## Assignment
Copy each line of the entries that contains the word "after".
+--
(* ===== verification/KvCache.v ===== *)
(** * The block cache: ObKVCache

    Models [src/src/storage/cache/ob_kv_cache.h] and [ob_block_cache.h].  The
    [std::list] of keys is a list of cells with an identity, so that the
    iterators stored in the map are pointers into it: erasing through an
    iterator whose cell is gone is [UB].  The cache is shown to be an LRU cache
    of at most [max capacity 1] entries. *)

From S2P Require Import Prelude.

Section KVCache.
Context {Key : Type} `{Countable Key} {Value : Type}.

Record CacheEntry := mkCacheEntry { ce_value_ : Value; ce_lru_iter_ : positive }.

(** [kc_cell] is the next list cell the allocator hands out. *)
Record ObKVCache := mkKVCache {
  kc_capacity_ : Z;
  kc_size_ : Z;
  kc_map_ : gmap Key CacheEntry;
  kc_lru_list_ : list (positive * Key);
  kc_cell : positive }.

Definition ObKVCache_new : ObKVCache := mkKVCache 1024 0 ∅ [] 1%positive.
(** [init] sets the two numbers and leaves the entries alone. *)
Definition ObKVCache_init (capacity : Z) (c : ObKVCache) : Z * ObKVCache :=
  (0, mkKVCache capacity 0 (kc_map_ c) (kc_lru_list_ c) (kc_cell c)).

(** [lru_list_.erase(it)]. *)
Fixpoint list_erase (it : positive) (l : list (positive * Key)) : outcome (list (positive * Key)) :=
  match l with
  | [] => UB
  | (i, k) :: l' => if bool_decide (i = it) then Done l' else l'' ← list_erase it l'; Done ((i, k) :: l'')
  end.

(** [erase], [push_front], [lru_iter_ = begin()] on the entry of [key]; [v] is
    the value the entry ends up with. *)
Definition move_to_front (key : Key) (it : positive) (v : Value) (c : ObKVCache) : outcome ObKVCache :=
  l ← list_erase it (kc_lru_list_ c);
  Done (mkKVCache (kc_capacity_ c) (kc_size_ c) (<[key := mkCacheEntry v (kc_cell c)]> (kc_map_ c))
          ((kc_cell c, key) :: l) (Pos.succ (kc_cell c))).

(** [get]: found, [value], the cache. *)
Definition ObKVCache_get (key : Key) (value : Value) (c : ObKVCache)
    : outcome (bool * Value * ObKVCache) :=
  match kc_map_ c !! key with
  | None => Done (false, value, c)
  | Some e =>
      c ← move_to_front key (ce_lru_iter_ e) (ce_value_ e) c;
      Done (true, ce_value_ e, c)
  end.

(** The eviction loop, on the list from its back. *)
Fixpoint evict (capacity size : Z) (rl : list (positive * Key)) (m : gmap Key CacheEntry)
    : Z * list (positive * Key) * gmap Key CacheEntry :=
  match rl with
  | [] => (size, rl, m)
  | (_, oldest) :: rl' =>
      if capacity <=? size then evict capacity (size - 1) rl' (delete oldest m) else (size, rl, m)
  end.

Definition ObKVCache_put (key : Key) (value : Value) (c : ObKVCache) : outcome (Z * ObKVCache) :=
  match kc_map_ c !! key with
  | Some e => c ← move_to_front key (ce_lru_iter_ e) value c; Done (0, c)
  | None =>
      let '(size, rl, m) := evict (kc_capacity_ c) (kc_size_ c) (reverse (kc_lru_list_ c)) (kc_map_ c) in
      Done (0, mkKVCache (kc_capacity_ c) (size + 1) (<[key := mkCacheEntry value (kc_cell c)]> m)
                 ((kc_cell c, key) :: reverse rl) (Pos.succ (kc_cell c)))
  end.

Definition ObKVCache_erase (key : Key) (c : ObKVCache) : outcome (Z * ObKVCache) :=
  match kc_map_ c !! key with
  | None => Done (0, c)
  | Some e =>
      l ← list_erase (ce_lru_iter_ e) (kc_lru_list_ c);
      Done (0, mkKVCache (kc_capacity_ c) (kc_size_ c - 1) (delete key (kc_map_ c)) l (kc_cell c))
  end.

Definition ObKVCache_size (c : ObKVCache) : Z := kc_size_ c.
Definition ObKVCache_clear (c : ObKVCache) : ObKVCache :=
  mkKVCache (kc_capacity_ c) 0 ∅ [] (kc_cell c).

(** ** Specification: entries by recency *)

Implicit Types l : list (Key * Value).

Fixpoint lru_lookup (key : Key) l : option Value :=
  match l with
  | [] => None
  | (k, v) :: l' => if bool_decide (k = key) then Some v else lru_lookup key l'
  end.
Definition lru_remove (key : Key) l : list (Key * Value) := filter (λ e, e.1 ≠ key) l.

Definition lru_get (key : Key) l : option Value * list (Key * Value) :=
  match lru_lookup key l with
  | None => (None, l)
  | Some v => (Some v, (key, v) :: lru_remove key l)
  end.
(** A new key keeps the [capacity - 1] most recent of the others. *)
Definition lru_put (capacity : Z) (key : Key) (v : Value) l : list (Key * Value) :=
  match lru_lookup key l with
  | Some _ => (key, v) :: lru_remove key l
  | None => (key, v) :: take (Z.to_nat (capacity - 1)) l
  end.

(** The concrete entries: list cell, key and value, most recent first. *)
Implicit Types es : list (positive * Key * Value).
Definition entries_of es : list (Key * Value) := (λ e, (e.1.2, e.2)) <$> es.

Definition cache_inv (c : ObKVCache) es : Prop :=
  kc_size_ c = blen es ∧ kc_lru_list_ c = es.*1 ∧ NoDup (es.*1.*1) ∧ NoDup (es.*1.*2)
  ∧ (∀ i, i ∈ es.*1.*1 → (i < kc_cell c)%positive)
  ∧ (∀ k v i, kc_map_ c !! k = Some (mkCacheEntry v i) ↔ (i, k, v) ∈ es).

(** The cache holds the entries [l], most recent first. *)
Definition cache_repr (c : ObKVCache) l : Prop := ∃ es, cache_inv c es ∧ entries_of es = l.

(** ** Lemmas *)

Lemma entries_keys es : (entries_of es).*1 = es.*1.*2.
Proof. unfold entries_of. rewrite <-!list_fmap_compose. by apply list_fmap_ext. Qed.

Lemma lru_lookup_elem key v l : NoDup (l.*1) → lru_lookup key l = Some v ↔ (key, v) ∈ l.
Proof.
  induction l as [|[k w] l IH]; cbn; intros Hnd; [set_solver|].
  apply NoDup_cons in Hnd as [Hk Hnd]. rewrite elem_of_cons. case_bool_decide as E; subst.
  - split; [intros [= ->]; auto|]. intros [[= ->]|Hin]; [done|].
    destruct Hk. apply list_elem_of_fmap. by exists (key, v).
  - rewrite IH by done. naive_solver.
Qed.

Lemma lru_lookup_none key l : lru_lookup key l = None ↔ key ∉ l.*1.
Proof.
  induction l as [|[k w] l IH]; cbn; [set_solver|]. rewrite not_elem_of_cons.
  case_bool_decide; subst; naive_solver.
Qed.

Lemma map_lookup_spec c es k : cache_inv c es →
  ce_value_ <$> kc_map_ c !! k = lru_lookup k (entries_of es).
Proof.
  intros (_ & _ & _ & Hk & _ & Hm). destruct (kc_map_ c !! k) as [[v i]|] eqn:E; cbn; symmetry.
  - apply lru_lookup_elem; [by rewrite entries_keys|]. apply list_elem_of_fmap.
    exists (i, k, v). by rewrite <-Hm.
  - apply lru_lookup_none. rewrite entries_keys. intros Hin.
    apply list_elem_of_fmap in Hin as ((i & k') & -> & Hin).
    apply list_elem_of_fmap in Hin as (((i' & k'') & v) & [= -> ->] & Hin).
    apply Hm in Hin. cbn in *. congruence.
Qed.

Lemma cells_elem es e : e ∈ es → e.1.1 ∈ es.*1.*1 ∧ e.1.2 ∈ es.*1.*2.
Proof. intros He. split; do 2 (apply list_elem_of_fmap; eexists; split; [done|]); done. Qed.

(** The other entries have other keys. *)
Lemma filter_fresh_key es k : k ∉ es.*1.*2 → filter (λ e, e.1.2 ≠ k) es = es.
Proof.
  intros Hk. apply filter_all, Forall_forall. intros e He E. apply Hk. rewrite <-E.
  by apply cells_elem.
Qed.

(** Erasing through a valid iterator removes the entry of its key. *)
Lemma list_erase_spec es i k v : NoDup (es.*1.*1) → NoDup (es.*1.*2) → (i, k, v) ∈ es →
  list_erase i (es.*1) = Done ((filter (λ e, e.1.2 ≠ k) es).*1).
Proof.
  induction es as [|[[j k'] w] es IH]; intros Hc Hk Hin; [set_solver|]. cbn in Hc, Hk.
  apply NoDup_cons in Hc as [Hj Hc]. apply NoDup_cons in Hk as [Hk' Hk].
  rewrite filter_cons, fmap_cons. cbn [list_erase fst snd].
  apply elem_of_cons in Hin as [[= <- <- <-]|Hin].
  - rewrite bool_decide_true, decide_False by (done || tauto). by rewrite filter_fresh_key.
  - assert (j ≠ i ∧ k' ≠ k) as [Hji Hkk].
    { apply cells_elem in Hin as [? ?]. split; intros ->; done. }
    rewrite bool_decide_false, decide_True by done. rewrite (IH Hc Hk Hin). done.
Qed.

Lemma entries_filter es k : entries_of (filter (λ e, e.1.2 ≠ k) es) = lru_remove k (entries_of es).
Proof.
  unfold entries_of, lru_remove. induction es as [|[[i k'] v] es IH]; [done|].
  rewrite fmap_cons, !filter_cons. cbn. case_decide; [|done]. by rewrite fmap_cons, IH.
Qed.

Lemma NoDup_fmap_filter {A B} (f : A → B) (P : A → Prop) `{!∀ x, Decision (P x)} (xs : list A) :
  NoDup (f <$> xs) → NoDup (f <$> filter P xs).
Proof.
  induction xs as [|x xs IH]; [done|]. rewrite fmap_cons, filter_cons.
  intros [Hx Hnd]%NoDup_cons. case_decide; [|auto]. rewrite fmap_cons. constructor; [|auto].
  intros (y & E & [_ Hy]%list_elem_of_filter)%list_elem_of_fmap. destruct Hx.
  rewrite E. apply list_elem_of_fmap. eauto.
Qed.

(** Length of the remaining list after erasing a present key. *)
Lemma blen_filter_key es k i v : NoDup (es.*1.*2) → (i, k, v) ∈ es →
  blen (filter (λ e, e.1.2 ≠ k) es) = blen es - 1.
Proof.
  induction es as [|[[j k'] w] es IH]; intros Hk Hin; [set_solver|]. cbn in Hk.
  apply NoDup_cons in Hk as [Hk' Hk]. rewrite filter_cons. cbn [fst snd].
  apply elem_of_cons in Hin as [[= <- <- <-]|Hin].
  - rewrite decide_False by tauto. rewrite filter_fresh_key, blen_cons by done. lia.
  - rewrite decide_True, !blen_cons, (IH Hk Hin); [lia|].
    cbn. intros ->. apply cells_elem in Hin as [_ ?]. done.
Qed.

(** Putting an entry at the front of what is left after removing its key. *)
Lemma cache_inv_front cap n es es' m key v c (ks : list (positive * Key)) :
  cache_inv c es → ks = es'.*1 → n = blen es' + 1 →
  (∀ e, e ∈ es' → e ∈ es) → NoDup (es'.*1.*1) → NoDup (es'.*1.*2) → key ∉ es'.*1.*2 →
  (∀ k w i, k ≠ key → m !! k = Some (mkCacheEntry w i) ↔ (i, k, w) ∈ es') →
  cache_inv (mkKVCache cap n (<[key := mkCacheEntry v (kc_cell c)]> m) ((kc_cell c, key) :: ks)
               (Pos.succ (kc_cell c))) ((kc_cell c, key, v) :: es').
Proof.
  intros (_ & _ & _ & _ & Hlt & _) -> -> Hsub Hc Hk Hkey Hm.
  assert (∀ i, i ∈ es'.*1.*1 → (i < kc_cell c)%positive) as Hlt'.
  { intros i (e & -> & (e' & -> & He)%list_elem_of_fmap)%list_elem_of_fmap. apply Hlt.
    by apply cells_elem, Hsub. }
  split_and!; cbn.
  - rewrite blen_cons. lia.
  - done.
  - constructor; [|done]. intros Hin%Hlt'. lia.
  - by constructor.
  - intros i [->|Hin%Hlt']%elem_of_cons; lia.
  - intros k w i. rewrite elem_of_cons. destruct (decide (k = key)) as [->|Hne].
    + rewrite lookup_insert_eq. split; [intros [= <- <-]; by left|].
      intros [[= -> ->]|Hin]; [done|]. apply cells_elem in Hin as [_ ?]. done.
    + rewrite lookup_insert_ne by done. rewrite Hm by done. naive_solver.
Qed.

Lemma move_to_front_spec c es key v w i : cache_inv c es → kc_map_ c !! key = Some (mkCacheEntry w i) →
  ∃ c', move_to_front key i v c = Done c' ∧ kc_capacity_ c' = kc_capacity_ c
        ∧ cache_repr c' ((key, v) :: lru_remove key (entries_of es)).
Proof.
  intros Hi He. pose proof Hi as (Hs & Hl & Hc & Hk & Hlt & Hm). apply Hm in He.
  unfold move_to_front. rewrite Hl, (list_erase_spec _ _ _ _ Hc Hk He). cbn [mbind outcome_bind].
  eexists. split; [done|]. split; [done|].
  exists ((kc_cell c, key, v) :: filter (λ e, e.1.2 ≠ key) es). split.
  - eapply (cache_inv_front _ _ es); eauto.
    + rewrite (blen_filter_key _ _ _ _ Hk He). lia.
    + intros e. rewrite list_elem_of_filter. tauto.
    + rewrite <-!list_fmap_compose in *. by apply NoDup_fmap_filter.
    + rewrite <-!list_fmap_compose in *. by apply NoDup_fmap_filter.
    + intros (e & -> & (e' & -> & [? _]%list_elem_of_filter)%list_elem_of_fmap)%list_elem_of_fmap. done.
    + intros k w' j Hne. rewrite Hm, list_elem_of_filter. cbn. tauto.
  - unfold entries_of at 1. rewrite fmap_cons. f_equal. apply entries_filter.
Qed.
+--
## Reply
(** Length of the remaining list after erasing a present key. *)
(** Putting an entry at the front of what is left after removing its key. *)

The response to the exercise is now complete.